THE TASK:
What is needed is each line of the data below that holds the string "Prop".

DATA:
#[export] Instance plain_app a b : PlainKey a -> PlainKey b -> PlainKey (a +:+ b).
Proof. unfold PlainKey. by rewrite plain_key_app, andb_true_iff. Qed.
#[export] Hint Extern 2 (PlainKey (String _ _)) => vm_compute; reflexivity : typeclass_instances.

#[export] Instance plain_decimal n : PlainKey (decimal n).
Proof.
  assert (forall x, plain_key (String (pretty_N_char (x mod 10)) "") = true) as Hdigit.
  { intros x. pose proof (N.mod_lt x 10 ltac:(lia)) as Hx. destruct (x mod 10)%N as [|p]; [done|].
    do 4 (destruct p as [p|p|]; try done; try lia). }
  assert (forall x s, plain_key s = true -> plain_key (pretty_N_go x s) = true) as Hgo.
  { intros x. induction (N.lt_wf_0 x) as [x _ IH]. intros s Hs.
    destruct (decide (0 < x)%N) as [Hx|Hx].
    - rewrite pretty_N_go_step by done. apply IH; [apply N.div_lt; lia|].
      change (plain_key (String (pretty_N_char (x mod 10)) "" +:+ s) = true).
      by rewrite plain_key_app, Hdigit, Hs.
    - replace x with 0%N by lia. by rewrite pretty_N_go_0. }
  unfold PlainKey, decimal, pretty, pretty_N. destruct (decide (n = 0)%N); [done|]. by apply Hgo.
Qed.

(** [doge_bridge_client::PendingMint]: recipient and amount. *)
Abbreviation PendingMint := (bytes * N)%type.

Record View := mkView {
  v_db : gmap string string;
  v_header : bytes;
  v_minted : list (bytes * list PendingMint);
}.

(** The same database and header, and every mint still processed. *)
Definition agrees (s s' : View) : Prop :=
  s'.(v_db) = s.(v_db) /\ s'.(v_header) = s.(v_header) /\ s.(v_minted) ⊆ s'.(v_minted).

Definition with_key (k v : string) (s : View) : View :=
  mkView (<[k := v]> s.(v_db)) s.(v_header) s.(v_minted).
Definition without_key (k : string) (s : View) : View :=
  mkView (delete k s.(v_db)) s.(v_header) s.(v_minted).
Definition with_header (h : bytes) (s : View) : View := mkView s.(v_db) h s.(v_minted).

#[export] Instance agrees_preorder : PreOrder agrees.
Proof.
  split; [by intros s; split_and!|]. intros a b c (E1 & E2 & M1) (E3 & E4 & M2). unfold agrees.
  rewrite E3, E4. split_and!; [done..|]. by etrans.
Qed.

Lemma agrees_with_key k v s s' : agrees s s' -> agrees (with_key k v s) (with_key k v s').
Proof. intros (E & Eh & Hm). unfold agrees; cbn. by rewrite E. Qed.
Lemma agrees_without_key k s s' : agrees s s' -> agrees (without_key k s) (without_key k s').
Proof. intros (E & Eh & Hm). unfold agrees; cbn. by rewrite E. Qed.
Lemma agrees_with_header h s s' : agrees s s' -> agrees (with_header h s) (with_header h s').
Proof. by intros (E & Eh & Hm). Qed.
#[export] Hint Resolve agrees_with_key agrees_without_key agrees_with_header : view.

(** [doge_bridge_client::ProcessMintsResult] *)
Record ProcessMintsResult := mkProcessMintsResult {
  res_signatures : list string;      (* [to_string()] of each signature *)
  res_groups_processed : nat;
  res_total_mints_processed : nat;
  fully_completed : bool;
}.

Record BlockUpdateRequestBody := mkBlockUpdateRequest {
  idempotency_key : string;
  proof_hex : string;
  body_header_hex : string;
  body_mint_buffer : string;
  body_txo_buffer : string;
  body_mint_buffer_bump : N;
  body_txo_buffer_bump : N;
}.

(** What [initialize] reads of the bridge state account. *)
Record BridgeChainState := mkBridgeChainState {
  operator_pubkey : bytes;
  custodian_wallet_config_hash : bytes;
  bridge_header : bytes;
}.

Class Store (W : Type) := {
  store_get : string -> prog W (option string);
  store_set : string -> string -> prog W ();
  store_del : string -> prog W ();
}.

Class BridgeClient (W : Type) := {
  pubkey_to_string : bytes -> string;
  setup_pending_mints_buffer : N -> list PendingMint -> prog W ((bytes * N) + BridgeError);
  setup_txo_buffer : N -> list N -> prog W ((bytes * N) + BridgeError);
  process_remaining_pending_mints_groups :
    list PendingMint -> bytes -> N -> prog W (ProcessMintsResult + BridgeError);
  get_current_bridge_state : prog W (BridgeChainState + BridgeError);
  get_doge_mint : prog W (bytes + BridgeError);
  get_account : bytes -> prog W (() + ClientErrorKind);
}.

(** The POST of a block update, with its bearer header. *)
Class Sender (W R : Type) := {
  post_block_update : BlockUpdateRequestBody -> option string -> prog W (R + ReqwestError);
}.

(** The proof backend, as the pipeline uses it. *)
Class ProofService (W : Type) := {
  ProofTicket : Type;
  proof_submit : ProofJob -> prog W ProofTicket;
  proof_wait : ProofTicket -> prog W ProverOutput;
}.

(** An operation that leaves every view it starts in. *)
Definition quiet {W A} (view : W -> View) (p : prog W A) : Prop :=
  forall s, triple (fun w => agrees s (view w)) (fun w => agrees s (view w)) p
              (fun _ w => agrees s (view w)).

(** A write: the view is [s] or [s'] throughout, and [s'] once it returned. *)
Definition writes {W A} (view : W -> View) (f : View -> View) (p : prog W A) : Prop :=
  forall s, triple (fun w => agrees s (view w))
              (fun w => agrees s (view w) \/ agrees (f s) (view w)) p
              (fun r w => match r with
                          | Ok _ => agrees (f s) (view w)
                          | _ => agrees s (view w) \/ agrees (f s) (view w)
                          end).

(** A command that answers or fails in its library. *)
Definition answers {A} (r : outcome A) : bool :=
  match r with Ok _ | Err (External _) => true | _ => false end.

Class ServiceLaws (W R : Type)
    `{!Clock W, !Files W, !Store W, !BridgeClient W, !Sender W R, !HttpResponse R, !Hex} := {
  view : W -> View;
  sleep_view d w : view (sleep d w) = view w;
  get_quiet k : quiet view (store_get k);
  (** a read returns what is stored *)
  get_reads k w v `{!PlainKey k} : result (store_get k) w = Ok v -> v = (view w).(v_db) !! k;
  get_answers k w : answers (result (store_get k) w) = true;
  set_answers k v w : answers (result (store_set k v) w) = true;
  del_answers k w : answers (result (store_del k) w) = true;
  set_writes k v `{!PlainKey k} : writes view (with_key k v) (store_set k v);
  del_writes k `{!PlainKey k} : writes view (without_key k) (store_del k);
  mints_buffer_quiet h mints : quiet view (setup_pending_mints_buffer h mints);
  txo_buffer_quiet h txos : quiet view (setup_txo_buffer h txos);
  process_quiet mints b bump : quiet view (process_remaining_pending_mints_groups mints b bump);
  process_answers mints b bump w :
    exists r, result (process_remaining_pending_mints_groups mints b bump) w = Ok r;
  (** [fully_completed] is reported when every mint of the buffer is processed *)
  process_completes mints b bump w r :
    result (process_remaining_pending_mints_groups mints b bump) w = Ok (inl r) ->
    r.(fully_completed) = true ->
    (b, mints) ∈ (view (final (process_remaining_pending_mints_groups mints b bump) w)).(v_minted);
  state_quiet : quiet view get_current_bridge_state;
  state_reads w c :
    result get_current_bridge_state w = Ok (inl c) -> c.(bridge_header) = (view w).(v_header);
  mint_quiet : quiet view get_doge_mint;
  account_quiet a : quiet view (get_account a);
  read_quiet p : quiet view (fs_read p);
  write_quiet p b : quiet view (fs_write p b);
  create_dir_quiet p : quiet view (fs_create_dir_all p);
  rename_quiet p q : quiet view (fs_rename p q);
  current_dir_quiet : quiet view current_dir;
  (** a block update moves the on-chain header to the one it carries, or fails;
      the sender may report a failure of an update that went through, but a
      success only of one that did *)
  post_writes body auth h s :
    hex_decode body.(body_header_hex) = Some h ->
    triple (fun w => agrees s (view w)) (fun w => agrees s (view w) \/ agrees (with_header h s) (view w))
      (post_block_update body auth)
      (fun r w => (agrees s (view w) \/ agrees (with_header h s) (view w)) /\
         forall response, r = Ok (inl response) -> is_success (response_status response) = true ->
           response_status response <> ACCEPTED -> agrees (with_header h s) (view w));
}.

EXERCISE SOLUTION:
Definition agrees (s s' : View) : Prop :=
Definition quiet {W A} (view : W -> View) (p : prog W A) : Prop :=
Definition writes {W A} (view : W -> View) (f : View -> View) (p : prog W A) : Prop :=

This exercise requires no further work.